**YOUR INSTRUCTIONS:** Across all the entries below, how many lines contain the string "assert"? The number by itself is the answer.

──────── SUPPLIED RECORDS ────────

Lemma add_new_result st item st' :
  add_new st item = Ok st' -> step_result st item st'.
Proof.
  unfold add_new. intros H.
  destruct (rec_name item) as [| | | |raw_name| |] eqn:En; try discriminate.
  destruct (in_seen_hex (rec_hex item) (seen_hex st)) as [dup|] eqn:Ed;
    cbn [mbind outcome_bind] in H; [|discriminate].
  destruct dup; [injection H as <-; constructor|].
  case_bool_decide as Hn; [injection H as <-; constructor|].
  destruct (rec_hex item) as [| | | |hex_val| |] eqn:Eh;
    try (injection H as <-; constructor).
  cbn in Ed. injection Ed as Ed. apply bool_decide_eq_false in Ed.
  destruct (hex_to_rgb hex_val) as [[[r g] b]|] eqn:Ergb;
    [|injection H as <-; constructor].
  injection H as <-. by eapply step_admit.
Qed.

Lemma add_new_raise st item e : add_new st item = Raise e -> aborts item.
Proof.
  unfold add_new, aborts. intros H.
  destruct (rec_name item) eqn:En; try (left; congruence).
  right. destruct (rec_hex item) eqn:Eh; cbn in H; eauto;
    repeat (case_bool_decide || case_match || discriminate).
Qed.

Lemma add_all_raise st parsed e :
  add_all st parsed = Raise e -> exists item, item ∈ parsed /\ aborts item.
Proof.
  revert st. induction parsed as [|item rest IH]; intros st H; cbn in H; [done|].
  destruct (add_new st item) as [st'|e'] eqn:E; cbn in H.
  - destruct (IH _ H) as (i & Hi & Ha). exists i. split; [by right|done].
  - exists item. split; [by left|]. by eapply add_new_raise.
Qed.

Lemma add_all_appends st parsed st' :
  add_all st parsed = Ok st' ->
  exists added,
    final_colors st' = final_colors st ++ added
    /\ added_count st' = (added_count st + length added)%nat
    /\ Forall (admitted_from parsed) added.
Proof.
  revert st. induction parsed as [|item rest IH]; intros st H; cbn in H.
  - injection H as <-. exists []. by rewrite app_nil_r, Nat.add_0_r.
  - destruct (add_new st item) as [st1|] eqn:E; cbn in H; [|done].
    destruct (IH _ H) as (added & Hf & Hn & Ha).
    assert (Ha' : Forall (admitted_from (item :: rest)) added).
    { eapply Forall_impl; [exact Ha|].
      intros c (i & rn & hv & Hi & ?). exists i, rn, hv. split; [by right|done]. }
    destruct (add_new_result _ _ _ E).
    + by exists added.
    + eexists (_ :: added). cbn in *. rewrite Hf, Hn, <- app_assoc.
      split; [done|]. split; [lia|]. constructor; [|done].
      exists item, raw_name, hex_val. split; [by left|done].
Qed.

End Merge.

(** C9. Added-count accounting: whenever [merge] returns, the count it
    returns is the length of the produced catalog minus the length of the
    existing one, and the existing entries are a verbatim prefix of the
    produced catalog; and [merge] returns unless some record has a name that
    is not a string or a hex value that cannot be hashed. *)
Theorem merge_added_count_accounting (existing : list color) (parsed : list raw_record) :
  match merge existing parsed with
  | Ok (final, added) =>
      Z.of_nat added = Z.of_nat (length final) - Z.of_nat (length existing)
      /\ existing `prefix_of` final
  | Raise _ => exists item, item ∈ parsed /\ aborts item
  end.
Proof.
  unfold merge. destruct (add_all (seed existing) parsed) as [st|e] eqn:E; cbn.
  - destruct (add_all_appends _ _ _ E) as (added & Hf & Hn & _).
    rewrite seed_final in Hf. rewrite seed_added in Hn.
    rewrite Hf, Hn, length_app. split; [lia|]. by exists added.
  - by eapply add_all_raise.
Qed.

(** ** Flattening *)

Lemma flatten_list_non_mapping items parsed :
  Exists (fun v => is_dict v = false) items ->
  flatten_list items parsed = Raise AttributeError.
Proof.
  intros H. revert parsed.
  induction H as [v rest Hv|v rest _ IH]; intros parsed.
  - by destruct v.
  - destruct v; try done. cbn. case_match; apply IH.
Qed.

(** C10. A list document with an element that is not a mapping makes the
    flattening raise, and the run ends there: nothing is merged and no new
    content is produced. *)
Theorem flatten_non_mapping_aborts (items : list json) :
  Exists (fun v => is_dict v = false) items ->
  flatten (JList items) = Raise AttributeError
  /\ forall content, generate (JList items) content = Raise AttributeError.
Proof.
  intros H. pose proof (flatten_list_non_mapping items [] H) as E.
  split; [done|]. intros content. unfold generate. cbn [len flatten mbind outcome_bind].
  by rewrite E.
Qed.

Lemma flatten_non_mapping_aborts_witness :
  flatten (JList [JDict [("name", JStr "Teal"); ("hex", JStr "#008080")]; JStr "#008080"])
    = Raise AttributeError
  /\ forall content,
       generate (JList [JDict [("name", JStr "Teal"); ("hex", JStr "#008080")]; JStr "#008080"])
                content = Raise AttributeError.
Proof.
  apply flatten_non_mapping_aborts.
  apply Exists_cons_tl, Exists_cons_hd. reflexivity.
Defined.

(** ** Hex validation *)

Lemma in_all_ascii (c : ascii) : In c all_ascii.
Proof.
  unfold all_ascii. rewrite <- (ascii_nat_embedding c).
  apply in_map, in_seq. pose proof (nat_ascii_bounded c). lia.
Qed.

Lemma forall_ascii (P : ascii -> bool) :
  List.forallb P all_ascii = true -> forall c, P c = true.
Proof. intros H c. eapply forallb_forall in H; [exact H|apply in_all_ascii]. Qed.

Lemma forall_ascii2 (P : ascii -> ascii -> bool) :
  List.forallb (fun a => List.forallb (P a) all_ascii) all_ascii = true ->
  forall a b, P a b = true.
Proof.
  intros H a b. apply (forall_ascii (P a)). revert a.
  apply (forall_ascii (fun a => List.forallb (P a) all_ascii)), H.
Qed.

Lemma int16_pair (a b : ascii) :
  is_hex_digit a = true -> is_hex_digit b = true ->
  PyInt.int 16 (String a (String b "")) = Ok (byte_value (String a (String b "")))
  /\ 0 <= byte_value (String a (String b "")) <= 255.
Proof.
  intros Ha Hb.
  assert (H : int16_pair_ok a b = true).
  { clear Ha Hb. revert a b. apply forall_ascii2. vm_compute. reflexivity. }
  unfold int16_pair_ok in H. rewrite Ha, Hb in H. cbn [andb implb] in H.
  destruct (PyInt.int 16 _) as [v|]; [|done]. cbn [byte_value]. split; [f_equal|]; lia.
Qed.

Lemma int_raises_value_error base s e : PyInt.int base s = Raise e -> e = ValueError.
Proof. unfold PyInt.int. intros H. repeat case_match; congruence. Qed.

Lemma hex_to_rgb_raises_value_error s e : hex_to_rgb s = Raise e -> e = ValueError.
Proof.
  unfold hex_to_rgb. intros H.
  repeat match type of H with
  | context [mbind _ ?m] =>
      let E := fresh "E" in
      destruct m eqn:E; cbn [mbind outcome_bind] in H;
      [|injection H as <-; by eapply int_raises_value_error]
  end.
  done.
Qed.


Lemma hex_to_rgb_accepts (digits : string) :
  (6 <= String.length digits)%nat ->
  Str.forallb is_hex_digit (Str.slice 0 6 digits) = true ->
  (r ← PyInt.int 16 (Str.slice 0 2 digits);
   g ← PyInt.int 16 (Str.slice 2 2 digits);
   b ← PyInt.int 16 (Str.slice 4 2 digits);
   Ok (r, g, b))
  = Ok (byte_value (Str.slice 0 2 digits),
        byte_value (Str.slice 2 2 digits),
        byte_value (Str.slice 4 2 digits))
  /\ 0 <= byte_value (Str.slice 0 2 digits) <= 255
  /\ 0 <= byte_value (Str.slice 2 2 digits) <= 255
  /\ 0 <= byte_value (Str.slice 4 2 digits) <= 255.
Proof.
  intros Hlen Hhex.
  destruct digits as [|c0 [|c1 [|c2 [|c3 [|c4 [|c5 rest]]]]]]; cbn in Hlen; try lia.
  cbn in Hhex. repeat (apply andb_prop in Hhex as [? Hhex]).
  cbn [Str.slice String.substring].
  replace (String.substring 0 0 rest) with EmptyString by (by destruct rest).
  destruct (int16_pair c0 c1) as [E0 ?]; [done..|].
  destruct (int16_pair c2 c3) as [E2 ?]; [done..|].
  destruct (int16_pair c4 c5) as [E4 ?]; [done..|].
  rewrite E0. cbn [mbind outcome_bind]. rewrite E2. cbn [mbind outcome_bind].
  rewrite E4. done.
Qed.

────────

**ANSWER TO THE EXERCISE:** 2